Health care is always delivered by a team. The more complicated the clinical condition-- the more education or training involved in our care-- the larger the team. Even when we are alone in the room with our patient, there are people outside the room who are arranging for labs and referrals, preparing a room for the next patient, answering the phone, giving shots or drawing blood, and most certainly there are people seeing to the details of insurance coverage, billing and collections. Clear communication and efficient coordination across care teams are always a challenge.
Some of the children I care for have 20 or more active participants on their team. And the teams extend well beyond the walls of our clinics and hospitals. Consider the special education teacher who supervises a g-tube feeding for her student, or the school nurse who gives daily medications that help to control my patient’s dystonia, or involuntary drooling or seizures. Think about the whole range of in-home services for occupational, physical and speech therapy. Respiratory therapists work with my patients who live at home on mechanical ventilation. Care coordinators help to organize services and appointments and transportation. Social workers are essential for support and the application for essential benefits. Psychologists work with behaviors and coping strategies.
Many of my patients have as many as 8 or 10 subspecialists who guide treatment and diagnostic work-ups. It can be a dizzying array of people and personalities, each with a unique and active role on the team. The families who need to manage the workings of a complex care team have seemingly countless opportunities to receive kindness or encounter more struggle.
Sometimes we--as individual members of the care team-- forget or underappreciate the vastness and complexity of the team. We may overlook the synergistic stress that accumulates for the patient and their family caregivers as they move from appointment to appointment, decision to decision, fear to more fear. A routine appointment to discuss insufficient weight gain, could very well be a moment of brutal reality for a care-giver. Despite arduous attempts, over months or years, with many skilled providers, their beloved child is not thriving, and today is the day when the realization hits home.
The kindness required at these points is no less necessary than at other moments. A kindness deficit, however, is going to be glaring and memorable.
Kindness in the face of synergistic, cumulative care-giver stress can be as simple as a moment of silence. Sitting quietly, with compassion for the emotion in the room, is a way to practice kindness. Allowing for the care-giver to ask the same question over and over, as they try to take in what is being said, is another way to communicate kindness. Stating clearly that we are not going to abandon the patient and their care-givers, when we have exhausted all currently available therapies, is perhaps the ultimate kindness.
When my wife is the attending physician on an in-patient care team, she meets with the medical students first. She outlines her expectations for their successful and active participation on the team. Among her expectations are that they model kindness and compassion in two concrete ways. First, they must include one descriptor that humanizes the patient. “Mrs. X is a 32 year old English professor whose specialty is Dickens. She is being admitted for.. . .” “Mr. Y is an 82 year old grandfather of 12 who is very concerned about his dog Rex. He is being admitted for . . . .”

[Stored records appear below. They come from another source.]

(** * owid-grapher: sortable data table, COVID data explorer, search indexing

    A shallow embedding of three source files and the properties their
    specification states about them:

    - [charts/DataTable.tsx]            (module [DataTable])
    - [charts/covidDataExplorer/CovidDataExplorer.tsx]
                                        (module [CovidDataExplorer])
    - [scripts/indexToAlgolia.ts]       (module [IndexToAlgolia])

    Conventions.  A JavaScript [undefined] is [None].  A thrown [TypeError]
    is [None] in the result of a computed property.  Finite JavaScript
    numbers are integers ([Z]); only their order and equality are used. *)

From Stdlib Require Import ZArith Lia Bool List Sorted Permutation.
From Stdlib Require Import Ascii String DecimalString OrderedTypeEx.
From stdpp Require Import base option list sorting gmap strings.

Local Open Scope Z_scope.
Local Open Scope string_scope.
Local Open Scope list_scope.

(* ===================================================================== *)
(** * JavaScript values shared by the three files *)
(* ===================================================================== *)

Module JS.

(** A JavaScript [number]. *)
Inductive JSNumber : Set :=
| Finite (z : Z)
| PosInfinity
| NegInfinity
| NaN.

#[global] Instance JSNumber_eq_dec : EqDecision JSNumber.
Proof. solve_decision. Defined.

(** [a < b] on numbers; every comparison with NaN is false. *)
Definition number_lt (a b : JSNumber) : bool :=
  match a, b with
  | NaN, _ | _, NaN => false
  | NegInfinity, NegInfinity => false
  | NegInfinity, _ => true
  | _, NegInfinity => false
  | PosInfinity, _ => false
  | Finite _, PosInfinity => true
  | Finite x, Finite y => (x <? y)%Z
  end.

(** [`${n}`] for a non-negative integer: its decimal digits. *)
Definition decimal (n : nat) : string :=
  NilEmpty.string_of_uint (Nat.to_uint n).

(** [arr[i]] for a numeric index: [undefined] outside [0 .. length-1]. *)
Definition index {A} (arr : list A) (i : Z) : option A :=
  if (i <? 0)%Z then None else arr !! Z.to_nat i.

End JS.

(* ===================================================================== *)
(** * lodash's [orderBy], re-exported by [charts/Util] *)
(* ===================================================================== *)

Module Lodash.

(** The sort criteria this program hands to [orderBy]: strings, finite
    numbers and the two infinities.  They are never [undefined], [null],
    a symbol or NaN, which are the other cases lodash tells apart. *)
Inductive SortKey : Set :=
| KString (s : string)
| KFinite (z : Z)
| KInfinity
| KNegInfinity.

#[global] Instance SortKey_eq_dec : EqDecision SortKey.
Proof. solve_decision. Defined.

(** The sign [compareMultiple] gives a comparison of criteria under
    [orders]. *)
Definition directed (orders : list string) (result : Z) : Z :=
  match orders !! 0%nat with
  | None => result
  | Some order => result * (if decide (order = "desc") then (-1) else 1)
  end.

Section OrderBy.

(** JavaScript's [ToNumber] on strings, used when a string is compared with a
    number; it belongs to the language, so it is a parameter here. *)
Variable ToNumber : string -> JS.JSNumber.

Variable A : Type.

Definition keyToNumber (k : SortKey) : JS.JSNumber :=
  match k with
  | KString s => ToNumber s
  | KFinite z => JS.Finite z
  | KInfinity => JS.PosInfinity
  | KNegInfinity => JS.NegInfinity
  end.

(** [value < other]: two strings are compared by code units, anything else
    as numbers. *)
Definition key_lt (value other : SortKey) : bool :=
  match value, other with
  | KString x, KString y => String.ltb x y
  | _, _ => JS.number_lt (keyToNumber value) (keyToNumber other)
  end.

(** [value > other] *)
Definition key_gt (value other : SortKey) : bool :=
  match value, other with
  | KString x, KString y => String.ltb y x
  | _, _ => JS.number_lt (keyToNumber other) (keyToNumber value)
  end.

(** [compareAscending(value, other)], with the tests on [undefined], [null],
    symbols and NaN left out, as no criterion is one of them. *)
Definition compareAscending (value other : SortKey) : Z :=
  if decide (value <> other) then
    if key_gt value other then 1
    else if key_lt value other then (-1)
    else 0
  else 0.

(** What [baseOrderBy] sorts: the criterion of the one iteratee, the place in
    the collection and the element. *)
Record Entry : Type := {
  criteria : SortKey;
  index : nat;
  value : A
}.

(** [compareMultiple(object, other, orders)] for one criterion. *)
Definition compareMultiple (object other : Entry) (orders : list string) : Z :=
  let result := compareAscending (criteria object) (criteria other) in
  if decide (result <> 0) then
    match orders !! 0%nat with
    | None => result
    | Some order => result * (if decide (order = "desc") then (-1) else 1)
    end
  else Z.of_nat (index object) - Z.of_nat (index other).

(** [comparer] does not put [a] after [b]. *)
Definition inOrder (comparer : Entry -> Entry -> Z) : relation Entry :=
  fun a b => comparer a b <= 0.

#[local] Instance inOrder_dec comparer a b : Decision (inOrder comparer a b).
Proof. unfold inOrder. apply _. Defined.

(** [baseSortBy(array, comparer)]: [array.sort(comparer)], then each entry's
    value.  [Array.prototype.sort] is a merge sort here; every comparer this
    program uses orders two entries of different index strictly, so when it
    is consistent the result does not depend on the algorithm. *)
Definition baseSortBy (array : list Entry) (comparer : Entry -> Entry -> Z)
    : list A :=
  value <$> merge_sort (inOrder comparer) array.

(** [baseOrderBy(collection, iteratees, orders)] for one iteratee. *)
Definition baseOrderBy (collection : list A) (iteratee : A -> SortKey)
    (orders : list string) : list A :=
  let result :=
    imap (fun i v => {| criteria := iteratee v; index := i; value := v |})
         collection in
  baseSortBy result (fun object other => compareMultiple object other orders).

(** Modelled from the spec: [orderBy] of [charts/Util], which is lodash's and
    not part of the data table, is what makes "the table the user sees"
    match "the current sort/selection state": it sorts the collection by the
    iteratee's values in the given order and keeps the order of elements
    that compare equal.  The comparison is lodash's, as given above. *)
Definition orderBy (collection : list A) (iteratee : A -> SortKey)
    (orders : list string) : list A :=
  baseOrderBy collection iteratee orders.

End OrderBy.

Arguments criteria {A} _.
Arguments index {A} _.
Arguments value {A} _.

End Lodash.

(* ===================================================================== *)
(** * charts/DataTableTransform and charts/SortOrder, as DataTable uses them *)
(* ===================================================================== *)

Module SortOrder.

(** Modelled from the spec: [SortOrder] of [charts/SortOrder] is imported by
    the data table and is not part of it; it is the direction in which the
    "sort column" of the table is sorted, and its two values are the strings
    lodash's [orderBy] understands. *)
Inductive SortOrder : Set := asc | desc.

#[global] Instance SortOrder_eq_dec : EqDecision SortOrder.
Proof. solve_decision. Defined.

Definition to_string (o : SortOrder) : string :=
  match o with asc => "asc" | desc => "desc" end.

End SortOrder.

Module DataTableTransform.

(** Modelled from the spec: the column keys of [charts/DataTableTransform]
    ("single value, start/end/change"): [SingleValueKey] has the one key
    [single], [RangeValueKey] the four below, and [ColumnKey] is their
    union.  The key [end] is spelled [end_]. *)
Inductive RangeValueKey : Set := start | end_ | delta | deltaRatio.

Inductive ColumnKey : Set :=
| single
| range (k : RangeValueKey).

#[global] Instance RangeValueKey_eq_dec : EqDecision RangeValueKey.
Proof. solve_decision. Defined.
#[global] Instance ColumnKey_eq_dec : EqDecision ColumnKey.
Proof. solve_decision. Defined.

(** Modelled from the spec: the values of [charts/DataTableTransform], as
    the data table reads them.  [Value.value] is a string or a number, and
    may be absent. *)
Inductive RawValue : Set :=
| VNumber (n : JS.JSNumber)
| VString (s : string).

Record Value : Set := {
  value : option RawValue;
  formattedValue : option string;
  year : option Z
}.

Record RangeValue : Set := {
  rv_start : option Value;
  rv_end : option Value;
  rv_delta : option Value;
  rv_deltaRatio : option Value
}.

(** Modelled from the spec: [DimensionValue = SingleValue | RangeValue] of
    [charts/DataTableTransform] (a "single value" or "start/end/change"),
    told apart by [isSingleValue] and [isRangeValue]. *)
Inductive DimensionValue : Set :=
| SingleValue (v : option Value)
| RangeValueOf (r : RangeValue).

(** [dv[columnKey]] on a range value. *)
Definition rangeField (r : RangeValue) (k : RangeValueKey) : option Value :=
  match k with
  | start => rv_start r
  | end_ => rv_end r
  | delta => rv_delta r
  | deltaRatio => rv_deltaRatio r
  end.

Record DataTableColumn : Set := {
  key : ColumnKey;
  sortable : bool
}.

(** Modelled from the spec: an element of [dimensionsWithValues] of
    [charts/DataTableTransform]: the chart dimension (here its variable id)
    and the "per-dimension display columns". *)
Record Dimension : Set := {
  dimension : Z;
  columns : list DataTableColumn
}.

(** Modelled from the spec: a [DataTableRow] of [charts/DataTableTransform],
    one of the "entity rows": the entity name and its value in each
    dimension, if any. *)
Record DataTableRow : Set := {
  entity : string;
  dimensionValues : list (option DimensionValue)
}.

(** Modelled from the spec: [DataTableTransform], the "pivot of entity rows
    into per-dimension display columns", is imported by the data table and
    is not part of it.  The table reads three of its members: [dimensions],
    [dimensionsWithValues] (one entry per dimension, in the same order) and
    [displayRows]. *)
Record t : Set := {
  dimensionsWithValues : list Dimension;
  displayRows : list DataTableRow
}.

Definition dimensions (transform : t) : list Z :=
  map dimension (dimensionsWithValues transform).

End DataTableTransform.

(* ===================================================================== *)
(** * charts/DataTable.tsx *)
(* ===================================================================== *)

Module DataTable.
Import SortOrder DataTableTransform.

Definition DimensionIndex : Set := Z.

The second required practice of kindness for medical students on my wife’s team is to be sure that the patient is put back together before the team leaves the room, and to ask the patient directly if there is anything more the team can do for them before they leave. The student is responsible to model for the team these simple acts of kindness. “Mrs. X, can I help you get your gown tied? Here, let me get your tray table back in front of you so you can finish your breakfast.” As the team prepares to leave the room, the student is expected to step up and ask, “Mr. Y, is there anything else we can do for you before we leave?”
My wife says that invariably the patients and their families are grateful, often returning the offering of kindness with their blessings for the team and their day. “No, I don’t think I need anything else right now, but thank you for asking. And you all have a blessed day.”
There is, quite often, a ripple effect from the student’s kindnesses, as residents also begin their introductions with a humanizing adjective or clause. In fact, there have been teams who get a little competitive to see who can discover the most insightful patient descriptor. “Mrs. Z is an 88 year-old former Army nurse, who met her husband on a hospital ship during WWII. She is being admitted . .”
Students remember these experiences of kindness. Certainly, their offerings of kindness humanize the patients, who will ask for the student by name even after the student has moved on to another rotation. The acts of kindness and consideration also humanize the students as future doctors. The practice of kindness allows the student to build deeper trust and connection with their patients. The complexity of the patient’s illness or disability is set in the legacy of a life, and encountered as another human being with whom they have a unique and privileged relationship. Offering kindness has its own profound legacy.